Impossible, avec un tel scénario, de ne pas songer aux coups tordus imaginés par la CIA à travers le monde durant la période du cadre du roman, pas plus qu'on n'est surpris de constater que les USA, en découvrant ces territoires transversaux, tiennent à établir leur hégémonie partout où elle fait défaut. McAuley s'en donne à cœur joie en décrivant des Amériques parallèles aux destins politiques divers, agrémentant ces sociétés de détails qui peuvent concerner des auteurs de S-F à qui il rend hommage. Il développe également quelques aspects habituellement ignorés dans ce type de récit exploitant d'ordinaire les situations générées par de subtiles modifications affectant le quotidien d'un individu ou d'un groupe, ou empruntant les chemins plus globaux de l'uchronie. Ici, tout en jouant sur ces schémas narratifs avec un brio certain, les passages d'un monde à l'autre ressemblent fort à des voyages temporels ayant généré des paradoxes affectant l'époque d'origine, jusqu'à créer ces imbroglios inextricables mettant en scène plusieurs versions d'un même personnage traversant des sociétés ne différant de la réelle que par de menus détails, qui sont autant de pièges pour les visiteurs ne maîtrisant pas tous les codes. Hormis les sociétés rurales, les univers parallèles accessibles sont toujours relativement proches du réel, phénomène qui n'a jamais trouvé d'explication satisfaisante à ce jour. McAuley glisse des détails savoureux comme cette émission de télé-réalité qui permet de suivre le destin de célébrités dans des mondes où elles sont restées anonymes ou ont produit des succès inconnus ici, et aux joueurs de voir leurs « doppels » dans des trames divergentes les consolant parfois de leur vie présente. Autre originalité, la stabilité de quelques individus ou événements qu'on est assuré de retrouver dans les faisceaux les plus divergents, comme Elvis Presley, le Coca Cola ou McDo.

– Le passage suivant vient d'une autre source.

(* ===== verification/ConfigTypes.v ===== *)
(** * Configuration enums of the capability library

    Models [libs/capability/include/capability/config_types.h],
    [src/config_types.cpp] and [support_level.h]: the enums every capability
    decision ranges over, their canonical enumerations and their names.  Each
    enum is a [Finite] type (hence decidable and countable), so that statements
    over all combinations are decided by evaluation. *)
From S2P Require Import Prelude.
From stdpp Require Import finite.

Inductive Container := Matroska | Mp4 | WebM.
Inductive VideoCodec := Av1 | Hevc | H264.
Inductive AudioCodec := Opus | Aac | Pcm | Flac.
Inductive ChromaSubsampling := Cs420 | Cs422 | Cs444.
Inductive BitDepth := Bit8 | Bit10.
Inductive ColorRange := Full | Limited.

Record ResolutionConstraint := {
  max_width : Z;   (* uint32_t *)
  max_height : Z;  (* uint32_t *)
  must_be_even : bool;
}.

#[export] Instance Container_eq_dec : EqDecision Container.
Proof. solve_decision. Defined.
#[export] Instance VideoCodec_eq_dec : EqDecision VideoCodec.
Proof. solve_decision. Defined.
#[export] Instance AudioCodec_eq_dec : EqDecision AudioCodec.
Proof. solve_decision. Defined.
#[export] Instance ChromaSubsampling_eq_dec : EqDecision ChromaSubsampling.
Proof. solve_decision. Defined.
#[export] Instance BitDepth_eq_dec : EqDecision BitDepth.
Proof. solve_decision. Defined.
#[export] Instance ColorRange_eq_dec : EqDecision ColorRange.
Proof. solve_decision. Defined.

(** The [constexpr] arrays every option list is built from. *)
Definition AllContainers : list Container := [Matroska; Mp4; WebM].
Definition AllVideoCodecs : list VideoCodec := [Av1; Hevc; H264].
Definition AllAudioCodecs : list AudioCodec := [Opus; Aac; Pcm; Flac].
Definition AllChromaModes : list ChromaSubsampling := [Cs420; Cs422; Cs444].
Definition AllBitDepths : list BitDepth := [Bit8; Bit10].
Definition AllColorRanges : list ColorRange := [Full; Limited].

#[export] Instance Container_finite : Finite Container.
Proof. refine {| enum := AllContainers |}; solve_finite_enum. Defined.
#[export] Instance VideoCodec_finite : Finite VideoCodec.
Proof. refine {| enum := AllVideoCodecs |}; solve_finite_enum. Defined.
#[export] Instance AudioCodec_finite : Finite AudioCodec.
Proof. refine {| enum := AllAudioCodecs |}; solve_finite_enum. Defined.
#[export] Instance ChromaSubsampling_finite : Finite ChromaSubsampling.
Proof. refine {| enum := AllChromaModes |}; solve_finite_enum. Defined.
#[export] Instance BitDepth_finite : Finite BitDepth.
Proof. refine {| enum := AllBitDepths |}; solve_finite_enum. Defined.
#[export] Instance ColorRange_finite : Finite ColorRange.
Proof. refine {| enum := AllColorRanges |}; solve_finite_enum. Defined.

(** The [ToString] overloads ([config_types.cpp]).  The trailing
    [return "Unknown..."] of each overload is unreachable for an enumerator. *)
Definition ContainerToString (value : Container) : string :=
  match value with
  | Matroska => "Matroska"
  | Mp4 => "MP4"
  | WebM => "WebM"
  end.

Definition VideoCodecToString (value : VideoCodec) : string :=
  match value with
  | Av1 => "AV1 NVENC"
  | Hevc => "HEVC NVENC"
  | H264 => "H.264 NVENC"
  end.

Definition AudioCodecToString (value : AudioCodec) : string :=
  match value with
  | Opus => "Opus"
  | Aac => "AAC"
  | Pcm => "PCM"
  | Flac => "FLAC"
  end.

Definition ChromaToString (value : ChromaSubsampling) : string :=
  match value with
  | Cs420 => "4:2:0"
  | Cs422 => "4:2:2"
  | Cs444 => "4:4:4"
  end.

Definition BitDepthToString (value : BitDepth) : string :=
  match value with
  | Bit8 => "8-bit"
  | Bit10 => "10-bit"
  end.

Definition ColorRangeToString (value : ColorRange) : string :=
  match value with
  | Full => "Full"
  | Limited => "Limited"
  end.

(** ** Support levels ([support_level.h]) *)

Inductive SupportLevel := Available | ValidUnvalidated | NotImplemented | Invalid.

#[export] Instance SupportLevel_eq_dec : EqDecision SupportLevel.
Proof. solve_decision. Defined.

Record SupportAnnotation := mkAnn {
  level : SupportLevel;
  reason : string;
}.

#[export] Instance SupportAnnotation_eq_dec : EqDecision SupportAnnotation.
Proof. solve_decision. Defined.

Definition IsSelectable (l : SupportLevel) : bool :=
  match l with
  | Available | ValidUnvalidated => true
  | _ => false
  end.

Definition IsHardInvalid (l : SupportLevel) : bool :=
  match l with
  | Invalid => true
  | _ => false
  end.
(* ===== verification/ContainerCompat.v ===== *)
(** * Container compatibility registry

    Models [libs/capability/src/container_compat_registry.cpp]: the table that
    classifies every container, video codec and audio codec combination, the
    preferred codecs per container and [ReconcileCodecs], which repairs a stored
    combination. *)
From S2P Require Import Prelude ConfigTypes.

Inductive ContainerCompatLevel := Recommended | Allowed | Experimental | Fallback | Prohibited.

#[export] Instance ContainerCompatLevel_eq_dec : EqDecision ContainerCompatLevel.
Proof. solve_decision. Defined.

Definition ContainerCompatLevelToString (l : ContainerCompatLevel) : string :=
  match l with
  | Recommended => "Recommended"
  | Allowed => "Allowed"
  | Experimental => "Experimental"
  | Fallback => "Fallback"
  | Prohibited => "Prohibited"
  end.

Definition IsContainerCompatSelectable (l : ContainerCompatLevel) : bool :=
  match l with
  | Recommended | Allowed => true
  | _ => false
  end.

Definition IsContainerCompatProhibited (l : ContainerCompatLevel) : bool :=
  match l with
  | Prohibited => true
  | _ => false
  end.

Record ContainerCompatEntry := mkEntry {
  entry_level : ContainerCompatLevel;
  entry_reason : string;
}.

Module ContainerCompatRegistry.

(** The table.  The branches follow the source's [if] chains, the fall-through
    [return] of each container block included (no enumerator reaches it). *)
Definition Query (container : Container) (video : VideoCodec) (audio : AudioCodec)
    : ContainerCompatEntry :=
  match container with
  | Matroska =>
      match video with
      | Av1 =>
          match audio with
          | Opus => mkEntry Recommended "Primary validated MKV path: AV1 NVENC + Opus."
          | Aac => mkEntry Recommended "Validated MKV path: AV1 NVENC + AAC (M3.2)."
          | Pcm => mkEntry Allowed "MKV + AV1 + PCM: uncompressed 16-bit signed little-endian PCM (A_PCM/INT/LIT). Large files; lossless audio. Matroska-only (0.6.0 Audio v2)."
          | Flac => mkEntry Allowed "MKV + AV1 + FLAC: lossless FLAC (A_FLAC) via libFLAC. Smaller than PCM, still lossless. Matroska-only (0.6.0 Audio v2)."
          end
      | H264 =>
          match audio with
          | Aac => mkEntry Recommended "Validated MKV path: H.264 NVENC + AAC."
          | Opus => mkEntry Allowed "MKV + H.264 + Opus: Matroska carries Opus natively and the Opus-in-MKV write path is production-validated (AV1+Opus). A dedicated player-matrix pass for this exact pairing is not yet on file (pair-specific compatibility is unvalidated)."
          | Pcm => mkEntry Allowed "MKV + H.264 + PCM: uncompressed 16-bit signed little-endian PCM (A_PCM/INT/LIT). Large files; lossless audio. Matroska-only (0.6.0 Audio v2)."
          | Flac => mkEntry Allowed "MKV + H.264 + FLAC: lossless FLAC (A_FLAC) via libFLAC. Smaller than PCM, still lossless. Matroska-only (0.6.0 Audio v2)."
          end
      | Hevc =>
          match audio with
          | Aac => mkEntry Allowed "MKV + HEVC + AAC: HEVC NVENC with Matroska V_MPEGH/ISO/HEVC (hvcC codec-private, length-prefixed samples). Implemented in 0.7.0."
          | Opus => mkEntry Allowed "MKV + HEVC + Opus: HEVC NVENC with Matroska V_MPEGH/ISO/HEVC (hvcC codec-private, length-prefixed samples). Implemented in 0.7.0."
          | Pcm => mkEntry Allowed "MKV + HEVC + PCM: HEVC NVENC with Matroska V_MPEGH/ISO/HEVC (hvcC codec-private, length-prefixed samples) + uncompressed PCM (A_PCM/INT/LIT). Implemented in 0.7.0."
          | Flac => mkEntry Allowed "MKV + HEVC + FLAC: HEVC NVENC with Matroska V_MPEGH/ISO/HEVC (hvcC codec-private, length-prefixed samples) + lossless FLAC (A_FLAC). Implemented in 0.7.0."
          end
      end
  | Mp4 =>
      if bool_decide (audio = Opus) then mkEntry Prohibited "Opus audio is not supported in MP4. Select AAC for MP4 recordings."
      else match video with
      | H264 =>
          match audio with
          | Aac => mkEntry Recommended "Primary validated MP4 path: H.264 NVENC + AAC via remux-on-stop."
          | Pcm => mkEntry Experimental "MP4 + H.264 + PCM: libavformat writes an ipcm (ISO/IEC 23003-5) sample entry for pcm_s16le/pcm_s24le/pcm_s32le in MP4 (confirmed via ffprobe codec_tag_string=ipcm). ipcm has limited player support — Windows Films & TV, QuickTime, and many NLEs do not play it. Deferred until a broadly-compatible sample-entry mapping (e.g. sowt/in24) is validated; use MKV for PCM."
          | Flac => mkEntry Experimental "MP4 + H.264 + FLAC: FLAC-in-MP4 not specified in this build (use MKV for FLAC)."
          | Opus => mkEntry Prohibited "Unknown MP4 combination."
          end
      | Hevc =>
          match audio with
          | Aac => mkEntry Allowed "MP4 + HEVC + AAC: HEVC recorded to a transient MKV and remuxed to MP4 with the 'hvc1' sample-entry FourCC (parameter sets out-of-band in hvcC) for Apple/QuickTime/NLE compatibility."
          | Pcm => mkEntry Experimental "MP4 + HEVC + PCM: not implemented (MP4 audio is AAC-only)."
          | Flac => mkEntry Experimental "MP4 + HEVC + FLAC: not implemented (MP4 audio is AAC-only)."
          | Opus => mkEntry Prohibited "Unknown MP4 combination."
          end
      | Av1 =>
          match audio with
          | Aac => mkEntry Experimental "MP4 + AV1 + AAC: deferred; AV1-in-MP4 container support not yet validated."
          | Pcm => mkEntry Experimental "MP4 + AV1 + PCM: not implemented."
          | Flac => mkEntry Experimental "MP4 + AV1 + FLAC: not implemented."
          | Opus => mkEntry Prohibited "Unknown MP4 combination."
          end
      end
  | WebM =>
      if bool_decide (video = H264) || bool_decide (video = Hevc) then mkEntry Prohibited "WebM supports only AV1 in ExoSnap's product matrix. H.264 and HEVC are prohibited in WebM."
      else match audio with
      | Opus => mkEntry Recommended "Primary validated WebM path: AV1 NVENC + Opus."
      | Aac => mkEntry Prohibited "WebM does not support AAC. Use Opus for WebM recordings."
      | Pcm => mkEntry Prohibited "WebM does not support PCM. Use Opus for WebM recordings."
      | Flac => mkEntry Prohibited "WebM does not support FLAC. Use Opus for WebM recordings."
      end
  end.

Definition PreferredAudioCodec (container : Container) : AudioCodec :=
  match container with
  | Matroska => Opus
  | Mp4 => Aac
  | WebM => Opus
  end.

Definition PreferredVideoCodec (container : Container) : VideoCodec :=
  match container with
  | Matroska => Av1
  | Mp4 => H264
  | WebM => Av1
  end.

(** The lambda of [ReconcileCodecs]. *)
Definition IsWorkingCombo (l : ContainerCompatLevel) : bool :=
  match l with
  | Recommended | Allowed => true
  | _ => false
  end.

(** [ReconcileCodecs] step 2: the candidates in the order of the source's array. *)
Definition audio_candidates : list AudioCodec := [Aac; Opus; Pcm; Flac].

Fixpoint first_working_audio (container : Container) (video : VideoCodec) (audio : AudioCodec)
    (candidates : list AudioCodec) : option AudioCodec :=
  match candidates with
  | [] => None
  | candidate_audio :: rest =>
      if bool_decide (candidate_audio = audio) then first_working_audio container video audio rest
      else if IsWorkingCombo (entry_level (Query container video candidate_audio))
      then Some candidate_audio
      else first_working_audio container video audio rest
  end.

(** The two [&]-parameters are returned as a pair. *)
Definition ReconcileCodecs (container : Container) (video : VideoCodec) (audio : AudioCodec)
    : VideoCodec * AudioCodec :=
  if IsWorkingCombo (entry_level (Query container video audio)) then (video, audio)
  else match first_working_audio container video audio audio_candidates with
       | Some a => (video, a)
       | None => (PreferredVideoCodec container, PreferredAudioCodec container)
       end.

End ContainerCompatRegistry.

(** ** Derived facts *)

(** [working] abbreviates the condition every rule of the registry is about. *)
Definition working (c : Container) (v : VideoCodec) (a : AudioCodec) : Prop :=
  ContainerCompatRegistry.IsWorkingCombo (entry_level (ContainerCompatRegistry.Query c v a)) = true.

#[export] Instance working_dec c v a : Decision (working c v a).
Proof. unfold working; apply _. Defined.

(** The two predicates on levels are the same function. *)
Lemma IsWorkingCombo_selectable l :
  ContainerCompatRegistry.IsWorkingCombo l = IsContainerCompatSelectable l.
Proof. by destruct l. Qed.

Lemma selectable_not_prohibited l :
  IsContainerCompatSelectable l = true -> IsContainerCompatProhibited l = false.
Proof. by destruct l. Qed.

Lemma preferred_works c :
  working c (ContainerCompatRegistry.PreferredVideoCodec c)
            (ContainerCompatRegistry.PreferredAudioCodec c).
Proof. by destruct c. Qed.

(** A repaired pair always works. *)
Lemma ReconcileCodecs_working c v a :
  working c (ContainerCompatRegistry.ReconcileCodecs c v a).1
            (ContainerCompatRegistry.ReconcileCodecs c v a).2.
Proof. by destruct c, v, a. Qed.

Lemma ReconcileCodecs_unchanged c v a :
  working c v a -> ContainerCompatRegistry.ReconcileCodecs c v a = (v, a).
Proof.
  unfold working, ContainerCompatRegistry.ReconcileCodecs. by intros ->.
Qed.

Lemma ReconcileCodecs_idemp c v a :
  let r := ContainerCompatRegistry.ReconcileCodecs c v a in
  ContainerCompatRegistry.ReconcileCodecs c r.1 r.2 = r.
Proof.
  simpl. rewrite ReconcileCodecs_unchanged; [by destruct (ContainerCompatRegistry.ReconcileCodecs c v a)|].
  apply ReconcileCodecs_working.
Qed.

(** ** Properties *)

(** [ReconcileCodecs] repairs every stored combination and nothing else.  The
    result is always Recommended or Allowed, reconciling it again changes nothing, a
    working combination is left alone, the video codec survives whenever some audio
    codec works with it, and every codec that is replaced is replaced by the preferred
    codec of the container. *)
Theorem ReconcileCodecs_repairs_minimally : forall (c : Container) (v : VideoCodec) (a : AudioCodec),
  let '(v', a') := ContainerCompatRegistry.ReconcileCodecs c v a in
  working c v' a' /\
  ContainerCompatRegistry.ReconcileCodecs c v' a' = (v', a') /\
  (working c v a -> v' = v /\ a' = a) /\
  ((exists a0, working c v a0) -> v' = v) /\
  (v' <> v -> v' = ContainerCompatRegistry.PreferredVideoCodec c) /\
  (a' <> a -> a' = ContainerCompatRegistry.PreferredAudioCodec c).
Proof.
  intros c v a.
  pose proof (ReconcileCodecs_working c v a) as Hw.
  pose proof (ReconcileCodecs_idemp c v a) as Hi.
  pose proof (ReconcileCodecs_unchanged c v a) as Hu.
  destruct (ContainerCompatRegistry.ReconcileCodecs c v a) as [v' a'] eqn:E; simpl in *.
  split_and!; [done|done|by intros [= -> ->]%Hu| | |].
  - intros [a0 H0]. revert E H0. by destruct c, v, a; intros [= <- <-]; destruct a0.
  - revert E. by destruct c, v, a; intros [= <- <-].
  - revert E. by destruct c, v, a; intros [= <- <-].
Qed.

Plus convenue est l'intrigue proprement dite, récit d'espionnage mouvementé à l'action soutenue et souvent musclée, mais qu'on trouvera parfois répétitive. Elle réserve néanmoins nombre de surprises liées aux univers parallèles, imbriquant habilement les situations qu'ils génèrent avec les rebondissements de la trame romanesque. Un McAuley d'excellente cuvée !

La Terre et les Temps

Marlson. Le patronyme ne dira rien aux lecteurs moins que quadragénaires. Il s'agit de la version courte de « Pierre Marlson », pseudonyme de Martial-Pierre Colson. Cet auteur français a publié une vingtaine de nouvelles concentrées pour la plupart sur la seconde moitié des seventies. Il se situait dans la mouvance écolo-gauchiste qui prévalait alors dans le milieu et qui a disparu au début de la décennie suivante, comme si l'élection de Mitterrand avait réalisé « l'utopie tout de suite », titre d'une collection, emblématique de la science-fiction politique, où Marlson a donné un de ses deux romans en solo. Il a collaboré sur un autre roman avec Michel Jeury, ou plutôt Albert Higon, et, sur une nouvelle, avec un Roland C. Wagner juste sorti des langes. Après avoir débuté dans Fiction, comme un peu tout le monde à l'époque, il a figuré au sommaire du premier Retour à la Terre (une série d'anthologies dirigées par Jean-Pierre Andrevon) et à celui de plusieurs collectifs chez Kesselring et Ponte Mirone. Il revient avec ce recueil qui paraît dans une collection des éditions Libertaires intitulée « Nos futurs », laquelle, à la lecture de son catalogue en fin de volume, donne l'impression de vouloir sa S-F proche dans le temps et militante dans l'esprit.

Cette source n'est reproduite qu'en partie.